The AlphaFold confidence track is displayed in the protein sequence viewer in the protein page and in the AlphaFold subpage when a predicted structure is available.

Protein sequence viewer

Various options, make it easy to work with (as illustrated in the figure above):

  1. Clicking on the Full screen button at the top of the viewer will switch to full screen view.

  2. The viewer can be zoomed in and out by:

  1. Clicking the two buttons (+ and -) at the top right corner.

  2. Dragging the grey scale at the top to the desired positions on both left and right sides

  3. Pressing the [Ctrl] key and scroll through the viewer

  1. More options that customise the viewer are grouped under Options dropdown.

Protein sequence viewer options
  1. Colour By allows to change the colours in which the InterPro entries and signatures bars based on accession, member database or domain relationship.

  2. The labels on the right side of the viewer can be customised. The Accession labels are shown by default. To see names and/or short names along with accession, the name/short name checkboxes should be ticked or if the user prefers to see the names/short names alone, the respective options should be selected.

  3. Snapshot has two options: Save as image allows to take a snapshot of the viewer and is saved as an image (.png). Print allows the user to print the viewer, thus supporting the download in PDF format.

  4. Collapse All allows to collapse all the signatures bars displayed in the viewer at once to only display the InterPro entries bars.

Protein sequence viewer collapsed

Collapsed categories view.

  1. The tooltips are shown when hovering over each bar. They can be disabled by unchecking the Tooltip Active option.

Protein sequence viewer tooltip

Tooltip example.

  1. Residues annotations are provided by the CDD, SFLD and PIRSR databases.

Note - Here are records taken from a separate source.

(* ===== verification/DataSampling.v ===== *)
(** * Data processor: sampling on demand

    [sample_train_prompts] replaces the prompts of failed groups.  It keeps what a
    fetched batch leaves over for the next call.  The theorems show that the rows
    it returns and the rows it keeps are together exactly the rows it had and
    fetched, in order; that the loop ends; that it returns as many prompts as
    asked unless the loaders give nothing through a whole epoch; and that the
    requests it registers are the children of consecutive sample ids. *)

From S2P Require Import Prelude.
From S2P Require Import StalenessBuffer.
From S2P Require Import RequestStatusTracker.
From S2P Require Import PyFloat.
From S2P Require Import PyData.
From S2P Require Import DataProcessor.
From S2P Require Import DataMerge.
From S2P Require Import DataIds.

#[local] Open Scope nat_scope.

(** ** Slices of a batch *)

Section slices.
Context {ops : ColumnOps} {laws : ColumnLaws}.
Abbreviation BatchDict := (list (string * Col)).
Implicit Types (b : BatchDict) (f : string → option Col).

Lemma assoc_map_dict (g : Col → Col) k b : assoc k ((λ '(k, c), (k, g c)) <$> b) = g <$> assoc k b.
Proof. induction b as [|[k0 c0] b IH]; [done|]. rewrite fmap_cons. cbn [assoc]. by case_decide. Qed.

Lemma keys_map_dict (g : Col → Col) b : ((λ '(k, c), (k, g c)) <$> b).*1 = b.*1.
Proof. rewrite <-list_fmap_compose. apply list_fmap_ext. by intros i [k c] _. Qed.

Lemma map_dict_shaped (g : Col → Col) (m : nat → nat) f b :
  (∀ c, like c (g c)) → (∀ c, length (rows (g c)) = m (length (rows c))) → 0 < m (dsize b) →
  shaped f b → shaped f ((λ '(k, c), (k, g c)) <$> b) ∧ dsize ((λ '(k, c), (k, g c)) <$> b) = m (dsize b).
Proof.
  intros Hg Hm Hpos [Hk Hl Hr Hp]. assert (dsize ((λ '(k, c), (k, g c)) <$> b) = m (dsize b)) as Hd.
  { destruct b as [|[k c] b]; [simpl in *; lia|]. cbn. apply Hm. }
  split; [|done]. split; [by rewrite keys_map_dict| | |lia].
  - intros k. rewrite assoc_map_dict. specialize (Hl k). destruct (assoc k b) as [c|]; [|done].
    inversion Hl; subst. constructor. etrans; [symmetry; apply Hg|done].
  - intros k c. rewrite assoc_map_dict. intros (c0 & E & ->)%fmap_Some. by rewrite Hm, (Hr k), Hd.
Qed.

Lemma take_dict_shaped n f b : 0 < n ≤ dsize b → shaped f b → shaped f (take_dict n b) ∧ dsize (take_dict n b) = n.
Proof.
  intros Hn Hb. destruct (map_dict_shaped (take_rows n) (λ l, n `min` l) f b) as [H1 H2]; [apply like_take| | |done|].
  - intros c. by rewrite rows_take, length_take.
  - lia.
  - split; [done|]. unfold take_dict. rewrite H2. lia.
Qed.

Lemma drop_dict_shaped n f b : n < dsize b → shaped f b → shaped f (drop_dict n b).
Proof.
  intros Hn Hb. apply (map_dict_shaped (drop_rows n) (λ l, l - n)); [apply like_drop| |lia|done].
  intros c. by rewrite rows_drop, length_drop.
Qed.

Lemma col_take n k b : col k (take_dict n b) = take n (col k b).
Proof. unfold col, take_dict. rewrite assoc_map_dict. destruct (assoc k b); cbn; [apply rows_take|by rewrite take_nil]. Qed.

Lemma col_drop n k b : col k (drop_dict n b) = drop n (col k b).
Proof. unfold col, drop_dict. rewrite assoc_map_dict. destruct (assoc k b); cbn; [apply rows_drop|by rewrite drop_nil]. Qed.

Lemma col_length f k b : shaped f b → f k ≠ None → length (col k b) = dsize b.
Proof.
  intros Hb Hk. unfold col. pose proof (sh_like _ _ Hb k) as Hl. destruct (assoc k b) eqn:E; [by apply (sh_rows _ _ Hb k)|].
  by inversion Hl as [|E2]; subst.
Qed.

(** ** Joining the chunks *)

Lemma assoc_chunks f k chunks : Forall (shaped f) chunks → is_Some (f k) →
  ∃ vs, map_res (λ d : BatchDict, match assoc k d with Some v => inr v | None => inl KeyError end) chunks = inr vs ∧
    Forall (λ v, option_Forall2 like (Some v) (f k)) vs ∧ concat (rows <$> vs) = chunks ≫= col k ∧ length vs = length chunks.
Proof.
  intros Hall [c Hc]. induction Hall as [|d chunks Hd _ (vs & E & Hl & Hr & Hn)]; [by exists []|].
  pose proof (sh_like _ _ Hd k) as Hlk. destruct (assoc k d) as [v|] eqn:Ek; [|rewrite Hc in Hlk; inversion Hlk].
  assert (col k d = rows v) as Ecol by (unfold col; by rewrite Ek).
  exists (v :: vs). cbn [map_res]. rewrite Ek, E, bind_cons, fmap_cons, Ecol. cbn. rewrite Hr, Hn. by split_and!; [|constructor|..].
Qed.

Lemma concat_chunks_ok f chunks : (∀ k c, f k = Some c → kind c ≠ KOther) → chunks ≠ [] → Forall (shaped f) chunks →
  ∃ r, concat_dict_chunks chunks = inr r ∧ NoDup r.*1 ∧ (∀ k, option_Forall2 like (assoc k r) (f k)) ∧ ∀ k, col k r = chunks ≫= col k.
Proof.
  intros Hk Hne Hall. destruct chunks as [|c [|c2 cs]]; [done| |].
  { pose proof (Forall_inv Hall) as Hc. exists c. split_and!; [done|apply Hc..|]. intros k. rewrite bind_cons. by rewrite app_nil_r. }
  pose proof (Forall_inv Hall) as Hc. unfold concat_dict_chunks.
  match goal with |- context [map_res ?g c] => set (join := g) end.
  destruct (map_res_dict join (λ k _ r, option_Forall2 like (Some r) (f k) ∧ rows r = (c :: c2 :: cs) ≫= col k) c) as (r & -> & Hkeys & Hr).
  { intros k v Hin. pose proof (sh_like _ _ Hc k) as Hl. rewrite (assoc_elem k v) in Hl; [|apply Hc|done].
    inversion Hl as [? c0 Hcc E1 E2|]; subst. symmetry in E2. unfold join.
    destruct (assoc_chunks f k (c :: c2 :: cs) Hall) as (vs & -> & Hvs & Hrows & Hn); [by eexists|].
    destruct vs as [|w vs]; [done|]. apply Forall_cons in Hvs as [Hw Hvs]. rewrite E2 in Hw, Hvs. inversion Hw as [? ? Hw' |]; subst.
    destruct (cat_like_ok w w vs) as (r & -> & Hr & Hlr); [by rewrite (like_kind _ _ Hw'); apply (Hk k)|done| |].
    { eapply Forall_impl; [done|]. intros x Hx. inversion Hx; subst. etrans; [done|by symmetry]. }
    exists r. rewrite Hr, <-Hrows. split_and!; [done| |done]. constructor. etrans; [by symmetry|done]. }
  exists r. rewrite Hkeys. split_and!; [done|apply Hc|..]; intros k; specialize (Hr k); pose proof (sh_like _ _ Hc k) as Hl.
  - destruct (assoc k c), (assoc k r); try done. by destruct Hr.
  - destruct (assoc k c) eqn:E, (assoc k r) eqn:E'; try done; unfold col at 1; rewrite E'; [by destruct Hr|].
    assert (f k = None) as Ef by (inversion Hl; congruence).
    clear -Hall Ef. revert Hall. generalize (c :: c2 :: cs). induction 1 as [|d ds Hd _ IH]; [done|].
    rewrite bind_cons, <-IH, app_nil_r. unfold col. pose proof (sh_like _ _ Hd k) as Hk. rewrite Ef in Hk. by inversion Hk.
Qed.
End slices.

(** ** The sampling loop *)

Section sampling.
Context {ops : ColumnOps} {laws : ColumnLaws} {LState : Type} (env : Env (LState := LState)) (cfg : DataConfig).
Context (shapes : list (string → option Col)) `{!EnvLaws env shapes}.
Abbreviation BatchDict := (list (string * Col)).
Abbreviation DataProcessor := (DataProcessor (LState := LState)).
Implicit Types (s : DataProcessor) (b : BatchDict).

(** The fetches of a computation, in order: a batch, or the end of an epoch. *)
Inductive pulls : DataProcessor → list (option BatchDict) → DataProcessor → Prop :=
  | pulls_done s : pulls s [] s
  | pulls_batch s b s1 evs s' : get_train_next env s = Ret b s1 → pulls s1 evs s' → pulls s (Some b :: evs) s'
  | pulls_epoch s s1 evs s' : get_train_next env s = Raise StopIteration s1 → pulls s1 evs s' → pulls s (None :: evs) s'
  | pulls_retry s r evs s' : pulls (with_retry r s) evs s' → pulls s evs s'.

Lemma pulls_app s evs s1 evs' s' : pulls s evs s1 → pulls s1 evs' s' → pulls s (evs ++ evs') s'.
Proof. induction 1; intros Hp; [done|by eapply pulls_batch; eauto|by eapply pulls_epoch; eauto|by eapply pulls_retry; eauto]. Qed.

Definition buffered s : BatchDict := default [] (retry_buffer s).
Definition buffer_ok s : Prop := ∀ b, retry_buffer s = Some b → shaped (joint shapes) b.

(** The rows of column [k] that were fetched. *)
Definition fetched_rows (k : string) (evs : list (option BatchDict)) : list Cell := omap id evs ≫= col k.

(** Sampling touches the buffer and what fetching touches. *)
Definition sampled_from s s' : Prop := ∃ r, fetched_from (with_retry r s) s'.

#[export] Instance sampled_from_preorder : PreOrder sampled_from.
Proof.
  split; [intros s; exists (retry_buffer s); by destruct s|].
  intros s1 s2 s3 [r (its & o & ld & dr & ->)] [r' (its' & o' & ld' & dr' & ->)]. exists r'. by exists its', o', ld', dr'.
Qed.

Lemma sampled_fetch s s' r : fetched_from s s' → sampled_from s (with_retry r s').
Proof. intros (its & o & ld & dr & ->). exists r. by exists its, o, ld, dr. Qed.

5. On the Protein entry page, clicking on the Fetch conservation button, will display the conservation information based on the PANTHER signatures. The conservation scores are generated using the following process:

  • The HMM model from the PANTHER database is run against the SwissProt database using hmmsearch, generating an HMM profile and a logo (graphical representation of the amino acid conservation).

  • The conservation score for each residue is determined, from the logo data, using the following formula: \(\frac {\sum (height\_arr)} {max\_height\_theory} \times 10\)

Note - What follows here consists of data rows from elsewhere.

Lemma skip_state p i s : i < nv →
  with_val (Some (<[i := val_epoch env i (S p)]> (iters_at p i []))) (<[i := S (S p)]> (opened_at p i)) (S i mod length (iters_at p i [])) (val_at p i [] s)
  = let q := next_pos p i in val_at q.1 q.2 (val_epoch env q.2 q.1) s.
Proof.
  intros Hi. unfold val_at, iters_at, opened_at, next_pos, with_val. rewrite length_imap, !insert_imap.
  assert (S i mod nv = if decide (S i = nv) then 0 else S i) as ->
    by (case_decide as E; [rewrite E; apply Nat.Div0.mod_same|apply Nat.mod_small; lia]).
  case_decide; cbn [fst snd]; f_equal; try apply (f_equal Some); apply imap_ext; intros j z Hj%lookup_lt_Some; cbn; repeat case_decide; subst; done || lia.
Qed.

Lemma val_move p i s fuel : i < nv → 2 ≤ fuel →
  get_val_next env fuel (val_at p i [] s) = let q := next_pos p i in get_val_next env fuel (val_at q.1 q.2 (val_epoch env q.2 q.1) s).
Proof.
  intros Hi Hf. destruct fuel as [|[|fuel]]; [lia..|]. cbn zeta. pose proof (next_pos_lt p i Hi) as Hq.
  rewrite (get_val_next_open _ _ (iters_at p i [])) by done.
  rewrite (val_loop_skip _ _ (iters_at p i []) i); [|done|done|by apply iters_at_lookup].
  change (val_opened (val_at p i [] s)) with (opened_at p i). rewrite opened_at_lookup by lia. cbn [from_option id].
  rewrite skip_state by done. cbn zeta. destruct (next_pos p i) as [p' i']; cbn [fst snd] in *.
  destruct (val_epoch env i' p') as [|b it] eqn:E; [by apply vl_pos in E|]. rewrite val_take by lia.
  by erewrite <-get_val_next_open, val_take.
Qed.

(** *** Sequences of calls *)

Fixpoint val_calls (fuel m : nat) : M DataProcessor (list (option (option BatchDict))) :=
  match m with
  | O => mret []
  | S m => b ← get_val_next env fuel; bs ← val_calls fuel m; mret (b :: bs)
  end.

Lemma val_calls_add fuel m k s bs s1 bs' s' : val_calls fuel m s = Ret bs s1 → val_calls fuel k s1 = Ret bs' s' →
  val_calls fuel (m + k) s = Ret (bs ++ bs') s'.
Proof.
  revert s bs. induction m as [|m IH]; intros s bs; [by intros [= <- <-]|]. cbn [val_calls Nat.add]. unfold mbind, M_bind.
  destruct (get_val_next env fuel s) as [b s2|]; [|done]. destruct (val_calls fuel m s2) as [bs2 s3|] eqn:E; [|done].
  intros [= <- <-] E'. by rewrite (IH _ _ E E').
Qed.

Definition given (l : list BatchDict) : list (option (option BatchDict)) := (λ b, Some (Some b)) <$> l.

Lemma val_calls_loader p i it s fuel : i < nv → 1 ≤ fuel → val_calls fuel (length it) (val_at p i it s) = Ret (given it) (val_at p i [] s).
Proof.
  intros Hi Hf. destruct fuel as [|fuel]; [lia|]. induction it as [|b it IH]; [done|]. cbn [length val_calls].
  rewrite (run_bind _ _ _ _ _ (val_take p i b it s fuel Hi)). by rewrite (run_bind _ _ _ _ _ IH).
Qed.

(** Calls that begin at the next position when the current loader is exhausted. *)
Lemma val_calls_move p i s fuel m : i < nv → 2 ≤ fuel → 0 < m →
  val_calls fuel m (val_at p i [] s) = let q := next_pos p i in val_calls fuel m (val_at q.1 q.2 (val_epoch env q.2 q.1) s).
Proof. intros Hi Hf Hm. destruct m as [|m]; [lia|]. cbn [val_calls]. unfold mbind, M_bind. by rewrite val_move. Qed.

(** The batches of one pass from loader [i] on. *)
Definition pass_from (p i : nat) : list BatchDict := seq i (nv - i) ≫= λ j, val_epoch env j p.

Lemma val_calls_pass p d i s fuel : i + S d = nv → 2 ≤ fuel →
  val_calls fuel (length (pass_from p i)) (val_at p i (val_epoch env i p) s) = Ret (given (pass_from p i)) (val_at p (nv - 1) [] s).
Proof.
  revert i. induction d as [|d IH]; intros i Hi Hf; unfold pass_from.
  - replace (nv - i) with 1 by lia. cbn [seq]. rewrite bind_cons, app_nil_r. replace (nv - 1) with i by lia. apply val_calls_loader; lia.
  - replace (nv - i) with (S (nv - S i)) by lia. cbn [seq]. rewrite bind_cons, length_app. fold (pass_from p (S i)).
    unfold given. rewrite fmap_app. eapply val_calls_add; [apply val_calls_loader; lia|].
    rewrite val_calls_move; [|lia|done|].
    + unfold next_pos. rewrite decide_False by lia. cbn [fst snd]. apply IH; [lia|done].
    + unfold pass_from. replace (nv - S i) with (S (nv - S (S i))) by lia. cbn [seq]. rewrite bind_cons, length_app.
      destruct (val_epoch env (S i) p) eqn:E; [apply vl_pos in E; [done|lia]|cbn; lia].
Qed.

Definition pass (p : nat) : list BatchDict := pass_from p 0.

Lemma pass_pos p : 0 < length (pass p).
Proof.
  unfold pass, pass_from. pose proof vl_some. destruct nv as [|n] eqn:E; [lia|]. cbn [Nat.sub seq]. rewrite bind_cons, length_app.
  destruct (val_epoch env 0 p) eqn:Ev; [apply vl_pos in Ev; [done|lia]|cbn; lia].
Qed.

Lemma pass_length p : Z.of_nat (length (pass p)) = get_val_batch_num env.
Proof.
  unfold pass, pass_from, get_val_batch_num. rewrite Nat.sub_0_r.
  assert (∀ l i, (∀ j z, l !! j = Some z → Z.of_nat (length (val_epoch env (i + j) p)) = z) →
    Z.of_nat (length (seq i (length l) ≫= λ j, val_epoch env j p)) = foldr Z.add 0%Z l) as Hsum.
  { induction l as [|z l IH]; intros i Hl; [done|]. cbn [length seq foldr]. rewrite bind_cons, length_app, Nat2Z.inj_add.
    f_equal; [rewrite <-(Hl 0 z eq_refl); by rewrite Nat.add_0_r|]. apply IH. intros j z' Hj. rewrite Nat.add_succ_comm. by apply Hl. }
  apply Hsum. intros j z Hj. cbn. rewrite vl_batch by (by eapply lookup_lt_Some). by rewrite Hj.
Qed.

Lemma open_val_run s : val_opened s = replicate nv 0 → open_val env s = Ret tt (val_at 0 0 (val_epoch env 0 0) s).
Proof.
  intros Ho. unfold open_val, modify, val_at, with_val. rewrite Ho. f_equal. f_equal; [f_equal|]; apply list_eq; intros j.
  - rewrite list_lookup_fmap, list_lookup_imap. destruct (val_sizes env !! j) as [z|] eqn:Ej.
    + apply lookup_lt_Some in Ej. rewrite lookup_seq_lt by done. cbn. rewrite lookup_replicate_2 by done. cbn. repeat case_decide; subst; done || lia.
    + apply lookup_ge_None in Ej. by rewrite lookup_seq_ge.
  - rewrite list_lookup_fmap, list_lookup_imap. destruct (val_sizes env !! j) as [z|] eqn:Ej.
    + apply lookup_lt_Some in Ej. by rewrite lookup_replicate_2.
    + apply lookup_ge_None in Ej. by rewrite lookup_ge_None_2 by (by rewrite length_replicate).
Qed.

(** Passes over the validation data: [P] times [get_val_batch_num] calls from a
    new processor return the batches of all loaders, in order, pass after pass;
    no call raises [StopIteration]. *)
Theorem val_passes_exact s P fuel : val_iters s = None → val_opened s = replicate nv 0 → 2 ≤ fuel →
  result (val_calls fuel (P * Z.to_nat (get_val_batch_num env)) s) = inr (given (seq 0 P ≫= pass)).
Proof.
  intros Hi Ho Hf. destruct P as [|P]; [done|].
  assert (∀ P p, val_calls fuel (length (seq p (S P) ≫= pass)) (val_at p 0 (val_epoch env 0 p) s)
    = Ret (given (seq p (S P) ≫= pass)) (val_at (p + P) (nv - 1) [] s)) as Hrun.
  { pose proof vl_some as Hnv. clear P. induction P as [|P IH]; intros p.
    - cbn [seq]. rewrite bind_cons, app_nil_r, Nat.add_0_r. apply (val_calls_pass p (nv - 1)); [lia|done].
    - change (seq p (S (S P))) with (p :: seq (S p) (S P)). rewrite bind_cons, length_app. unfold given. rewrite fmap_app.
      eapply val_calls_add; [apply (val_calls_pass p (nv - 1)); [lia|done]|]. rewrite val_calls_move; [|lia|done|].
      + unfold next_pos. rewrite decide_True by lia. cbn [fst snd]. rewrite <-Nat.add_succ_comm. apply IH.
      + cbn [seq]. rewrite bind_cons, length_app. pose proof (pass_pos (S p)). lia. }
  assert (S P * Z.to_nat (get_val_batch_num env) = length (seq 0 (S P) ≫= pass)) as ->.
  { generalize 0 (S P). intros p n. revert p. induction n as [|n IH]; intros p; [done|]. cbn [seq Nat.mul]. rewrite bind_cons, length_app, <-IH.
    f_equal. rewrite <-(pass_length p). lia. }
  specialize (Hrun P 0). destruct (length (seq 0 (S P) ≫= pass)) as [|m] eqn:El.
  { exfalso. cbn [seq] in El. rewrite bind_cons, length_app in El. pose proof (pass_pos 0). lia. }
  assert (get_val_next env fuel s = get_val_next env fuel (val_at 0 0 (val_epoch env 0 0) s)) as E.
  { unfold get_val_next. mrun. rewrite Hi. change (val_iters (val_at 0 0 (val_epoch env 0 0) s)) with (Some (iters_at 0 0 (val_epoch env 0 0))).
    mrun. rewrite (run_bind _ _ s tt (val_at 0 0 (val_epoch env 0 0) s)); [done|by apply open_val_run]. }
  cbn [val_calls] in Hrun |- *. unfold mbind, M_bind in Hrun |- *. by rewrite E, Hrun.
Qed.
End validation.

(** ** The background thread *)

Section thread.
Context {ops : ColumnOps} {laws : ColumnLaws} {LState : Type} (env : Env (LState := LState)) (cfg : DataConfig).
Context (shapes : list (string → option Col)) `{!EnvLaws env shapes}.
Abbreviation BatchDict := (list (string * Col)).
Abbreviation DataProcessor := (DataProcessor (LState := LState)).
Implicit Types (s : DataProcessor).
Abbreviation nt := (length (train_sizes env)).

(** A loader that starts anew yields as many batches as its length says; the
    shortest one has [m] batches. *)
Class SizeLaws (m : nat) : Prop := {
  sl_size i k z : train_sizes env !! i = Some z → Z.of_nat (length (train_epoch env i k None)) = z;
  sl_min : list_min (train_sizes env) = Some (Z.of_nat m);
  sl_pos : 0 < m;
}.
Context (m : nat) `{!SizeLaws m}.

(** [r] batches of the epoch have been taken. *)
Record at_epoch (r : nat) s : Prop := {
  ae_iters : ∃ its, train_iters s = Some its ∧ length its = nt ∧
    ∀ i it z, its !! i = Some it → train_sizes env !! i = Some z → Z.of_nat (length it + r) = z;
  ae_loaded : train_loaded s = replicate nt None;
  ae_ok : iters_ok shapes s;
  ae_le : r ≤ m;
}.

Lemma reopened_at s : train_loaded s = replicate nt None → at_epoch 0 (reopened env s).
Proof.
  intros Hl. split; [|done|by eapply reopened_ok|lia]. exists (fresh_iters env s). split; [done|].
  unfold fresh_iters. rewrite length_fmap, length_seq. split; [done|]. intros i it z Hi Hz. rewrite list_lookup_fmap in Hi.
  apply fmap_Some in Hi as (j & [-> Hj]%lookup_seq & ->). rewrite Hl, lookup_replicate_2 by done. rewrite Nat.add_0_r. by apply sl_size.
Qed.

Lemma at_epoch_live r s : at_epoch r s → started env s = s ∧ train_iters s = Some (live env s).
Proof. intros [(its & E & _) _ _ _]. unfold started, live. by rewrite E. Qed.

Lemma min_size i z : train_sizes env !! i = Some z → (Z.of_nat m ≤ z)%Z.
Proof. intros Hz. apply (list_min_Some (train_sizes env) (Z.of_nat m)); [apply sl_min|by eapply list_elem_of_lookup_2]. Qed.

  • The model is aligned against the protein sequence.

Protein sequence viewer conservation track
  1. Clicking on the header of a category (say Unintegrated) hides the bars for the entire category.

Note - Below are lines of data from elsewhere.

(** What is saved under paths of their own is what a load away from an epoch
    boundary gives back, loader by loader. *)
Theorem dataloader_round_trip paths s s2 steps : NoDup paths → length paths = nt → length (train_loaded s2) = nt →
  list_min (train_sizes env) = Some steps → (0 < steps → global_steps s2 mod steps ≠ 0)%Z →
  files s2 = files (final (save_train_dataloader env (inr paths) s)) →
  load_train_dataloader env (inr paths) s2 = Ret tt (with_loaded ((λ i, Some (loader_state s i)) <$> seq 0 nt) s2).
Proof.
  intros Hnd Hl Hld Hmin Hb Hf. unfold load_train_dataloader. rewrite run_assert_decide by done. rewrite (run_of_option _ _ steps) by done. mrun.
  assert (bool_decide (0 < steps)%Z && bool_decide (global_steps s2 mod steps = 0)%Z = false) as ->.
  { apply andb_false_iff. destruct (decide (0 < steps)%Z); [right|left]; apply bool_decide_eq_false_2; auto. }
  rewrite (save_run (inr paths)) in Hf by done. cbn [final with_files files loader_paths] in Hf. cbn [loader_paths].
  replace s2 with (with_loaded ([] ++ train_loaded s2) s2) at 1 by (by destruct s2). rewrite <-Hl.
  apply (load_loop_run s s2 paths [] (train_loaded s2)); [by rewrite Hld|]. intros j p Hj. rewrite Hf. by apply save_files_lookup.
Qed.

(** A processor that has not stepped yet, as the one of a resumed run, is at an
    "epoch boundary": loading restores nothing, whatever was saved. *)
Theorem resume_restores_nothing paths s steps : length (loader_paths env paths) = nt → list_min (train_sizes env) = Some steps → (0 < steps)%Z →
  global_steps s = 0%Z → load_train_dataloader env paths s = Ret tt s.
Proof.
  intros Hl Hmin Hpos Hs. unfold load_train_dataloader. rewrite run_assert_decide by done. rewrite (run_of_option _ _ steps) by done. mrun.
  rewrite Hs, Z.mod_0_l by lia. by rewrite bool_decide_eq_true_2.
Qed.

(** With one path for all loaders, as the trainer passes it, only the last
    loader's state is saved. *)
Theorem shared_path_keeps_last p s n : nt = S n →
  assoc p (files (final (save_train_dataloader env (inl p) s))) = Some (loader_state s n).
Proof.
  intros Hn. rewrite (save_run (inl p)) by (cbn; by rewrite length_replicate). cbn [final with_files files loader_paths]. rewrite Hn.
  apply (save_files_shared s p n 0).
Qed.
End facts.

(** ** Columns made of lists *)

Record ListCol := mkListCol { lc_kind : Kind; lc_shape : list Z; lc_rows : list (option Z) }.

Definition same_columns (e : exn) (k : list Kind) (cs : list ListCol) : Res ListCol :=
  match cs with
  | [] => inl e
  | c :: cs' =>
      if bool_decide (lc_kind c ∈ k) && forallb (λ c', bool_decide (lc_kind c' = lc_kind c ∧ lc_shape c' = lc_shape c)) cs'
      then inr (mkListCol (lc_kind c) (lc_shape c) (concat (lc_rows <$> cs))) else inl e
  end.

#[export] Instance list_columns : ColumnOps := {|
  Col := ListCol;
  Cell := option Z;
  kind := lc_kind;
  rows := lc_rows;
  take_rows n c := mkListCol (lc_kind c) (lc_shape c) (take n (lc_rows c));
  drop_rows n c := mkListCol (lc_kind c) (lc_shape c) (drop n (lc_rows c));
  repeat_rows n c := mkListCol (lc_kind c) (lc_shape c) (lc_rows c ≫= replicate n);
  cat_tensors := same_columns RuntimeError [KTensor];
  cat_arrays := same_columns ValueError [KArray; KObjectArray];
  zeros_like c n := mkListCol (lc_kind c) (lc_shape c) (replicate n (Some 0%Z));
  nones_like c n := mkListCol (lc_kind c) (lc_shape c) (replicate n None);
|}.

Definition list_like (c c' : ListCol) : Prop := lc_kind c = lc_kind c' ∧ lc_shape c = lc_shape c'.

Lemma same_columns_ok e k c cs : lc_kind c ∈ k → Forall (list_like c) cs →
  ∃ r, same_columns e k (c :: cs) = inr r ∧ lc_rows r = concat (lc_rows <$> c :: cs) ∧ list_like c r.
Proof.
  intros Hk Hcs. unfold same_columns. rewrite bool_decide_eq_true_2 by done. cbn [andb].
  assert (forallb (λ c', bool_decide (lc_kind c' = lc_kind c ∧ lc_shape c' = lc_shape c)) cs = true) as ->; [|by eexists].
  apply forallb_forall. intros c' Hc'%list_elem_of_In. apply bool_decide_eq_true_2.
  rewrite Forall_forall in Hcs. destruct (Hcs c' Hc') as [-> ->]. done.
Qed.

#[export] Instance list_columns_laws : ColumnLaws.
Proof.
  refine {| like := list_like : Col → Col → Prop |}; try done.
  - split; [by intros c|by intros c c' [? ?]; split|]. intros a b c [? ?] [? ?]. split; congruence.
  - by intros c c' [? ?].
  - intros c n. cbn. apply length_replicate.
  - intros c n. cbn. apply length_replicate.
  - intros c cs Hk Hcs. apply same_columns_ok; [|done]. cbn in Hk. rewrite Hk. apply list_elem_of_singleton. done.
  - intros c cs Hk Hcs. apply same_columns_ok; [|done]. cbn in Hk. destruct Hk as [->| ->]; [apply elem_of_cons; by left|].
    apply elem_of_cons. right. by apply list_elem_of_singleton.
Defined.

(** ** A run *)

(** Two datasets, of two and of three batches an epoch; the second has a column
    more.  The rows are numbered by dataset, epoch and batch. *)
Definition ids_col (l : list Z) : ListCol := mkListCol KTensor [4%Z] (Some <$> l).
Definition text_col (l : list Z) : ListCol := mkListCol KObjectArray [] (Some <$> l).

When zoomed in, panning can be achieved by either dragging the scale at the top or by dragging any bar in the desired direction (see figure below).

Protein sequence viewer panning

For some proteins, additional information are provided by resources other than the member database consortium, they are displayed under the Other features category of the viewer. Available data include:

  • Disordered regions from MobiDB

  • Transmembrane regions from Phobius and/or TMHMM

  • Coiled regions from COILS

  • Cytoplasmic/non-cytoplasmic domains from Phobius

  • Signal peptide regions from SignalP and/or Phobius

  • Spurious protein from AntiFam

  • CATH-FunFams is an automatically generated profile HMM database, with FunFams entries segregated by an entropy-based approach that distinguishes different patterns of conserved residues, corresponding to differences in functional determinants

  • Pfam-N annotations result from a deep learning methodology developed by the Google Research team led by Dr Lucy Colwell to increase the Pfam coverage of protein sequences

When available, 3D structure and domain predictions from the Genome3D consortium are displayed in the Predicted 3D Structures and Predicted Domains categories respectively.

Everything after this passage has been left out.